Netgate Discussion Forum
    • Categories
    • Recent
    • Tags
    • Popular
    • Users
    • Search
    • Register
    • Login

    Page fault while in kernel mode

    Scheduled Pinned Locked Moved General pfSense Questions
    4 Posts 2 Posters 2.8k Views
    Loading More Posts
    • Oldest to Newest
    • Newest to Oldest
    • Most Votes
    Reply
    • Reply as topic
    Log in to reply
    This topic has been deleted. Only users with topic management privileges can see it.
    • L
      Lenny
      last edited by

      I have two HP Proliant 360 G7 machines runnig 2.0.1 amd64 release.
      They are configured to use WAN, SYNC and LAN interface with 30 VLAN interfaces configured on it.
      The CARP is configured on WAN, LAN and all VLAN interfaces.

      These machines are supposed to provide high-availability service under heavy load so I am doing failover and load tests to ensure that they are able to cope with it.
      Unfortunately I was experiencing kernel panics from very beginning of my testing.
      The machines panicked under various conditions:

      • master server interfaces were disconnected from network to simulate network connectivity issue and first master panicked and slave server followed shortly and panicked as well
      • master server was restarted and slave panicked
      • carp was disabled on master and master panicked shortly followed by slave
      • jmeter was setup to simulate heavy network traffic and after tens of minutes both machines panicked at some point

      As the issue seemd to be in interrupt handling of bce driver, I decided to try it with different network cards so I used quad ports Intel PRO/1000 Network card and disabled onboard Broadcom cards.
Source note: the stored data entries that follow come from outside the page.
(** * Investment_App / DataModule: orchestration core

    A shallow embedding of the data-orchestration core of the DataModule
    package and the verification of its specification:

    - [Models]              : [models/financial_data.py]
    - [DataQualityService]  : [services/data_quality_service.py]
    - [CacheService]        : [services/cache_service.py]
    - [DataService]         : [services/data_service.py]

    Modelling conventions.
    - [Decimal] and Python [float] scores are exact rationals ([Q]); every
      comparison the code makes against a threshold is a comparison of
      rationals. Pydantic rejects non-finite decimals, so [Q] covers every
      [Decimal] a record can hold.
    - A [date] is its proleptic ordinal (a day number in [Z]); subtracting two
      dates and reading [.days] is subtraction in [Z].
    - A [datetime] is a number of microseconds together with the flag that
      says whether it carries a time zone: Python refuses ([TypeError]) to
      compare or subtract a naive and an aware datetime.
    - [try]/[except] is an explicit [result]; the [issues] list that the
      assessment passes append to is the output of a writer monad, which keeps
      what was appended before an exception.
    - Issue messages (f-strings in the source) are constructors of [Issue]
      that carry the interpolated values. *)

From Stdlib Require Import ZArith QArith Qround Qabs Lqa Lia List String Ascii Bool.
From Stdlib.Strings Require Import Byte.
From stdpp Require Import gmap strings list fin_maps sorting.

(** ** Python primitives *)

Module Py.

Inductive Exception : Type :=
| TypeError
| ValueError
| ZeroDivisionError
| ConnectionError
| JSONDecodeError
| UnicodeDecodeError
| ZlibError
| UnpicklingError
| RuntimeError.

Inductive result (A : Type) : Type :=
| Ok (a : A)
| Raise (e : Exception).
Arguments Ok {A} a.
Arguments Raise {A} e.

Definition is_Ok {A} (r : result A) : bool :=
  match r with Ok _ => true | Raise _ => false end.

#[export] Instance result_ret : MRet result := λ A a, Ok a.

#[export] Instance result_bind : MBind result := λ A B f r,
  match r with Ok a => f a | Raise e => Raise e end.

(** Truthiness ([bool(x)]) of the values the code tests with [if x:]. *)
Definition truthy_Q (x : Q) : bool := negb (Qeq_bool x 0).
Definition truthy_Z (x : Z) : bool := negb (x =? 0)%Z.
Definition truthy_opt_Q (x : option Q) : bool :=
  match x with Some v => truthy_Q v | None => false end.
Definition truthy_str (s : string) : bool :=
  match s with EmptyString => false | _ => true end.
Definition truthy_list {A} (l : list A) : bool :=
  match l with [] => false | _ => true end.
Definition is_not_None {A} (x : option A) : bool :=
  match x with Some _ => true | None => false end.

(** Comparison operators on rationals, as booleans. *)
Definition Qleb (x y : Q) : bool := Qle_bool x y.
Definition Qltb (x y : Q) : bool := negb (Qle_bool y x).
Definition Qgeb (x y : Q) : bool := Qle_bool y x.
Definition Qgtb (x y : Q) : bool := negb (Qle_bool x y).

(** [len(l)] as an integer. *)
Definition len {A} (l : list A) : Z := Z.of_nat (length l).

(** [sum(l)] and [statistics.mean(l)] in exact arithmetic. *)
Definition Qsum (l : list Q) : Q := fold_right Qplus 0%Q l.
Definition mean (l : list Q) : Q := (Qsum l / inject_Z (len l))%Q.

(** [round(x)] is round-half-to-even; [round(x, 2)] rounds at the second
    decimal. *)
Definition round_half_even (q : Q) : Z :=
  let f := Qfloor q in
  let r := (q - inject_Z f)%Q in
  if Qltb r (1 # 2) then f
  else if Qgtb r (1 # 2) then (f + 1)%Z
  else if Z.even f then f else (f + 1)%Z.

Definition round2 (q : Q) : Q := (inject_Z (round_half_even (q * 100)) / 100)%Q.

(** [str.upper()] on the ASCII range. *)
Definition upper_ascii (c : ascii) : ascii :=
  let n := nat_of_ascii c in
  if (97 <=? n)%nat && (n <=? 122)%nat then ascii_of_nat (n - 32) else c.

Fixpoint upper (s : string) : string :=
  match s with
  | EmptyString => EmptyString
  | String c r => String (upper_ascii c) (upper r)
  end.

(** [datetime]: microseconds since the epoch and the tz-awareness flag. *)
Record datetime : Type := mk_datetime { micros : Z; aware : bool }.

Definition date : Type := Z.

Definition timedelta_hours (h : Z) : Z := (h * 3600000000)%Z.
Definition timedelta_days (d : Z) : Z := (d * 86400000000)%Z.

(** [a > b] on datetimes. *)
Definition datetime_gt (a b : datetime) : result bool :=
  if Bool.eqb (aware a) (aware b) then Ok (micros b <? micros a)%Z
  else Raise TypeError.

(** [(a - b)] on datetimes, as a timedelta in microseconds. *)
Definition datetime_sub (a b : datetime) : result Z :=
  if Bool.eqb (aware a) (aware b) then Ok (micros a - micros b)%Z
  else Raise TypeError.

(** [dt + timedelta] keeps the time zone of [dt]. *)
Definition datetime_add (a : datetime) (delta : Z) : datetime :=
  {| micros := (micros a + delta)%Z; aware := aware a |}.

(** [timedelta.total_seconds()]. *)
Definition total_seconds (delta : Z) : Q := (inject_Z delta / 1000000)%Q.

(** What one reading of the wall clock gives: [datetime.now()] (always
    naive) and [date.today()]. *)
Record Clock : Type := mk_clock { now_micros : Z; today : date }.

Definition now (clk : Clock) : datetime :=
  {| micros := now_micros clk; aware := false |}.

End Py.
Export Py.

(** ** models/financial_data.py *)

Module Models.

Inductive DataSource : Type := YAHOO_FINANCE | ALPHA_VANTAGE | MANUAL.

#[export] Instance DataSource_eq_dec : EqDecision DataSource.
Proof. solve_decision. Defined.

Definition DataSource_to_nat (s : DataSource) : nat :=
  match s with YAHOO_FINANCE => 0 | ALPHA_VANTAGE => 1 | MANUAL => 2 end.

Definition DataSource_of_nat (n : nat) : option DataSource :=
  match n with
  | 0%nat => Some YAHOO_FINANCE
  | 1%nat => Some ALPHA_VANTAGE
  | 2%nat => Some MANUAL
  | _ => None
  end.

#[export] Instance DataSource_countable : Countable DataSource.
Proof.
  refine (inj_countable DataSource_to_nat DataSource_of_nat _).
  intros []; reflexivity.
Defined.

Inductive DataType : Type :=
| STOCK_PRICE | FINANCIAL_STATEMENT | MARKET_DATA | COMPANY_INFO.

Definition Decimal : Type := Q.

Record StockPrice : Type := {
  sp_symbol : string;
  sp_date : date;
  open_price : option Decimal;
  high_price : option Decimal;
  low_price : option Decimal;
  close_price : Decimal;
  adjusted_close : option Decimal;
  volume : option Z
}.

Record CompanyInfo : Type := {
  ci_symbol : string;
  company_name : string;
  sector : option string;
  industry : option string;
  market_cap : option Decimal;
  enterprise_value : option Decimal;
  trailing_pe : option Decimal;
  forward_pe : option Decimal;
  peg_ratio : option Decimal;
  price_to_book : option Decimal;
  price_to_sales : option Decimal;
  beta : option Decimal;
  dividend_yield : option Decimal;
  description : option string;
  website : option string;
  employees : option Z
}.

Record IncomeStatement : Type := {
  is_symbol : string;
  is_period_ending : date;
  is_period_type : string;
  revenue : option Decimal;
  cost_of_revenue : option Decimal;
  gross_profit : option Decimal;
  operating_expenses : option Decimal;
  operating_income : option Decimal;
  interest_expense : option Decimal;
  pretax_income : option Decimal;
  income_tax : option Decimal;
  net_income : option Decimal;
  eps_basic : option Decimal;
  eps_diluted : option Decimal;
  shares_outstanding : option Decimal
}.

Record BalanceSheet : Type := {
  bs_symbol : string;
  bs_period_ending : date;
  bs_period_type : string;
  total_assets : option Decimal;
  current_assets : option Decimal;
  cash_and_equivalents : option Decimal;
  inventory : option Decimal;
  total_liabilities : option Decimal;
  current_liabilities : option Decimal;
  long_term_debt : option Decimal;
  total_equity : option Decimal;
  retained_earnings : option Decimal
}.

Record CashFlowStatement : Type := {
  cf_symbol : string;
  cf_period_ending : date;
  cf_period_type : string;
  operating_cash_flow : option Decimal;
  investing_cash_flow : option Decimal;
  financing_cash_flow : option Decimal;
  net_cash_flow : option Decimal;
  free_cash_flow : option Decimal;
  capital_expenditures : option Decimal;
  depreciation : option Decimal
}.

Record FinancialStatement : Type := {
  fs_symbol : string;
  period_ending : date;
  period_type : string;
  income_statement : option IncomeStatement;
  balance_sheet : option BalanceSheet;
  cash_flow_statement : option CashFlowStatement;
  fs_data_source : DataSource;
  fs_last_updated : datetime
}.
After this change the servers are more stable but I am still able to trigger kernel panic of master server by disabling carp on it if there is high network interface utilisation.

      
      Fatal trap 12: page fault while in kernel mode
      cpuid = 1; apic id = 02
      fault virtual address   = 0x290
      fault code              = supervisor read data, page not present
      instruction pointer     = 0x20:0xffffffff806fb793
      stack pointer           = 0x28:0xffffff80000faa90
      frame pointer           = 0x28:0xffffff80000faab0
      code segment            = base 0x0, limit 0xfffff, type 0x1b
                              = DPL 0, pres 1, long 1, def32 0, gran 1
      <5>vip64: link state changed to DOWN
      
      processor eflags        = interrupt enabled, resume, IOPL = 0
      current process         = 0 (em0 taskq)
      db:0:kdb.enter.default>  run lockinfo
      db:1:lockinfo> show locks
      No such command
      db:1:locks>  show alllocks
      No such command
      db:1:alllocks>  show lockedvnods
      Locked vnodes
      db:0:kdb.enter.default>  show pcpu
      cpuid        = 1
      dynamic pcpu    = 0xffffff807ef0f300
      curthread    = 0xffffff00025e2000: pid 0 "em0 taskq"
      curpcb       = 0xffffff80000fad40
      fpcurthread  = none
      idlethread   = 0xffffff00023c6000: pid 11 "idle: cpu1"
      curpmap         = 0
      tssp            = 0xffffffff811dab68
      commontssp      = 0xffffffff811dab68
      rsp0            = 0xffffff80000fad40
      gs32p           = 0xffffffff811d99a0
      ldt             = 0xffffffff811d99e0
      tss             = 0xffffffff811d99d0
      db:0:kdb.enter.default>  bt
      Tracing pid 0 tid 64037 td 0xffffff00025e2000
      _rw_rlock() at _rw_rlock+0x83
      carp_forus() at carp_forus+0x58
      ether_input() at ether_input+0x144
      em_rxeof() at em_rxeof+0x1d0
      em_handle_que() at em_handle_que+0x4d
      taskqueue_run() at taskqueue_run+0x93
      taskqueue_thread_loop() at taskqueue_thread_loop+0x46
      fork_exit() at fork_exit+0x118
      fork_trampoline() at fork_trampoline+0xe
      --- trap 0, rip = 0, rsp = 0xffffff80000fad30, rbp = 0 ---
      
      

      I also tried to change mbuf configuration according to Tuning_and_Troubleshooting_Network_Cards guide but it didn't change a thing.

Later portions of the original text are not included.